▶ _Exercise_: Please output the section of the listing below that opens with the line containing "aliased package and range. *)" and closes with the line containing "intros Ha Hc Hn", exactly and with nothing else.

▶ _Information supplied_:
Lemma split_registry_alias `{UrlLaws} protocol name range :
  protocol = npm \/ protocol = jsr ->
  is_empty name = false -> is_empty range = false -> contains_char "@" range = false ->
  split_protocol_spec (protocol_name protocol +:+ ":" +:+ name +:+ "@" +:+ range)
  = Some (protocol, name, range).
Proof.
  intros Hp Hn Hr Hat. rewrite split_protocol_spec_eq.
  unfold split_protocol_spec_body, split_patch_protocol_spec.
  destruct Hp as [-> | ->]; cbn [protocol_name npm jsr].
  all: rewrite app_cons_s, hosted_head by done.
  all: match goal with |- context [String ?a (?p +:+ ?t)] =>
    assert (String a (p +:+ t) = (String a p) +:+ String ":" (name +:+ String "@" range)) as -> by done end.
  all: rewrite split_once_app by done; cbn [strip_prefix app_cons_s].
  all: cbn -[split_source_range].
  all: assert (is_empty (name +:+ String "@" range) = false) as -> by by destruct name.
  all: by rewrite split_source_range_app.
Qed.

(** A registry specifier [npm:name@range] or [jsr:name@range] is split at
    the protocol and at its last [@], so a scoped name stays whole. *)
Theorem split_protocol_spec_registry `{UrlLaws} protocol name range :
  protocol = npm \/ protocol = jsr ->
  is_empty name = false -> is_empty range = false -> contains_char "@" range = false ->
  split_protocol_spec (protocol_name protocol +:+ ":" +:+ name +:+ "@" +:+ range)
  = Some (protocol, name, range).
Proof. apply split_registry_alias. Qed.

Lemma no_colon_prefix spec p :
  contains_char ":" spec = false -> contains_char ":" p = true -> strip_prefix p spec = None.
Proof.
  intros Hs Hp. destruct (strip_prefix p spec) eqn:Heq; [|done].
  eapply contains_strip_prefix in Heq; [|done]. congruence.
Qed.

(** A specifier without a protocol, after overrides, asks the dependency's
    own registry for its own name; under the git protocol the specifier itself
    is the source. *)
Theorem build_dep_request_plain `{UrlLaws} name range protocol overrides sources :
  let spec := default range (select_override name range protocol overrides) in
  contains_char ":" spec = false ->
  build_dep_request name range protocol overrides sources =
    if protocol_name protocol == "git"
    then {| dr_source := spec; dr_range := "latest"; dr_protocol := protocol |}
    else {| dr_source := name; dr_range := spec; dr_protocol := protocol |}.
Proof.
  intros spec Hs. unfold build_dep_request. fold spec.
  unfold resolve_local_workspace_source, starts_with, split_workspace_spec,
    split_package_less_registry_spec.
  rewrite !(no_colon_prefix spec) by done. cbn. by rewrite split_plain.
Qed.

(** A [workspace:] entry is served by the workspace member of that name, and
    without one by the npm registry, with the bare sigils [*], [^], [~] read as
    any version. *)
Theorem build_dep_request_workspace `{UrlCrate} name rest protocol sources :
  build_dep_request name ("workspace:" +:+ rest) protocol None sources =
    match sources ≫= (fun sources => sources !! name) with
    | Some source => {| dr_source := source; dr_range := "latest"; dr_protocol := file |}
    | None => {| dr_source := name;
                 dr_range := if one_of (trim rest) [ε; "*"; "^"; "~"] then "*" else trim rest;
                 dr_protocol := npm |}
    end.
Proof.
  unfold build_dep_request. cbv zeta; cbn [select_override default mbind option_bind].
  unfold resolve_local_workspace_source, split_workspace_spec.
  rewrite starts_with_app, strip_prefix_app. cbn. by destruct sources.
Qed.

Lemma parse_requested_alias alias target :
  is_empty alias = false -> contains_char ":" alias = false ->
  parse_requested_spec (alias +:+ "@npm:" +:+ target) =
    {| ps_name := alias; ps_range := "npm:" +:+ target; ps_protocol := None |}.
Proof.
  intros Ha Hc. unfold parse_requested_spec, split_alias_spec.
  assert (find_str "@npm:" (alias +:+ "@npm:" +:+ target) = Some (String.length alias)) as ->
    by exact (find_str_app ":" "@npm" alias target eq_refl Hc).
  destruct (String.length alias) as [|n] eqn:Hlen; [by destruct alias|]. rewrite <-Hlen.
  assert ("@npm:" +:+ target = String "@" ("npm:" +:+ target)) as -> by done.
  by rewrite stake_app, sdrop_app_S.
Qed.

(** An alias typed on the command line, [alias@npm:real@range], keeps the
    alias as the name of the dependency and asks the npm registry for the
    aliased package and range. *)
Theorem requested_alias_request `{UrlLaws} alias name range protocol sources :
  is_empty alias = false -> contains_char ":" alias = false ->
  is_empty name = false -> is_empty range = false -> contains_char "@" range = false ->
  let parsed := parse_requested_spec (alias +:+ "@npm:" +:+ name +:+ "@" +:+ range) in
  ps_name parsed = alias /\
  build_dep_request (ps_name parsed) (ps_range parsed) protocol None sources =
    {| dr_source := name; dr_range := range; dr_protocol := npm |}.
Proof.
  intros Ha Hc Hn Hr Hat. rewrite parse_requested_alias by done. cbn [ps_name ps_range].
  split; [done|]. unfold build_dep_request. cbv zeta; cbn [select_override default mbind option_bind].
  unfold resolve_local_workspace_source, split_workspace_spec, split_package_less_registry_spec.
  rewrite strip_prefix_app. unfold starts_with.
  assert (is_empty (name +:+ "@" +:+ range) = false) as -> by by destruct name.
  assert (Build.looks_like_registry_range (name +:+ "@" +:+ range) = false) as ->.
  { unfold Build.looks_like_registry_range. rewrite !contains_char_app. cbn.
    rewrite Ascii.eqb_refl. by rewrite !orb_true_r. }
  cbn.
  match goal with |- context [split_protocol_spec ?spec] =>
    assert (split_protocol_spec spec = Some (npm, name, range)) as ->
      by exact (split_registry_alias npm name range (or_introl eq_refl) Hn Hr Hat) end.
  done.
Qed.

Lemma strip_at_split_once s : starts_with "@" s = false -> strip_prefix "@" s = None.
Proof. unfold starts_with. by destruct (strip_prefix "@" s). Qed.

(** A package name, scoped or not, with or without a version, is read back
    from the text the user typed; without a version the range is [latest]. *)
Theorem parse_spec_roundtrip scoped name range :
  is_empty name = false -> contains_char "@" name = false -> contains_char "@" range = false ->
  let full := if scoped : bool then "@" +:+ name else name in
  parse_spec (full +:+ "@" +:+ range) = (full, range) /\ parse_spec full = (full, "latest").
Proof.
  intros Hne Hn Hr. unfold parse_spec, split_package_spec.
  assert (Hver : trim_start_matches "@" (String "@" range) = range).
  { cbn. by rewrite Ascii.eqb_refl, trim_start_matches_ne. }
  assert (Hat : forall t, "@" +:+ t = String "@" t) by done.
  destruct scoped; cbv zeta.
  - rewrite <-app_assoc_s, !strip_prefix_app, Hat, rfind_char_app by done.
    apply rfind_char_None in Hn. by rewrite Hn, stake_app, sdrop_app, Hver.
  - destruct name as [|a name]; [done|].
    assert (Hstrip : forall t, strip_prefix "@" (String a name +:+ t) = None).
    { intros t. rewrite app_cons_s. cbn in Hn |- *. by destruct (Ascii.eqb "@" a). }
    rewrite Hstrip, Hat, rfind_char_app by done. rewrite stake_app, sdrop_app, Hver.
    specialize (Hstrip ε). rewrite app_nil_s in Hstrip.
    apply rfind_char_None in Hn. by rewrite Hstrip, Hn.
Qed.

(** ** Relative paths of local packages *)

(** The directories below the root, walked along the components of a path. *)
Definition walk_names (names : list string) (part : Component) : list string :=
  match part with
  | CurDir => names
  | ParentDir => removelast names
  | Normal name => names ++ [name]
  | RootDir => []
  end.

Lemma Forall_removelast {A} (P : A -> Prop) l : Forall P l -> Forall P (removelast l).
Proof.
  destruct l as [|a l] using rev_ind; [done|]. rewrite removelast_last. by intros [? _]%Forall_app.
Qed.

▶ _Task result_:
    aliased package and range. *)
Theorem requested_alias_request `{UrlLaws} alias name range protocol sources :
  is_empty alias = false -> contains_char ":" alias = false ->
  is_empty name = false -> is_empty range = false -> contains_char "@" range = false ->
  let parsed := parse_requested_spec (alias +:+ "@npm:" +:+ name +:+ "@" +:+ range) in
  ps_name parsed = alias /\
  build_dep_request (ps_name parsed) (ps_range parsed) protocol None sources =
    {| dr_source := name; dr_range := range; dr_protocol := npm |}.
Proof.
  intros Ha Hc Hn Hr Hat. rewrite parse_requested_alias by done. cbn [ps_name ps_range].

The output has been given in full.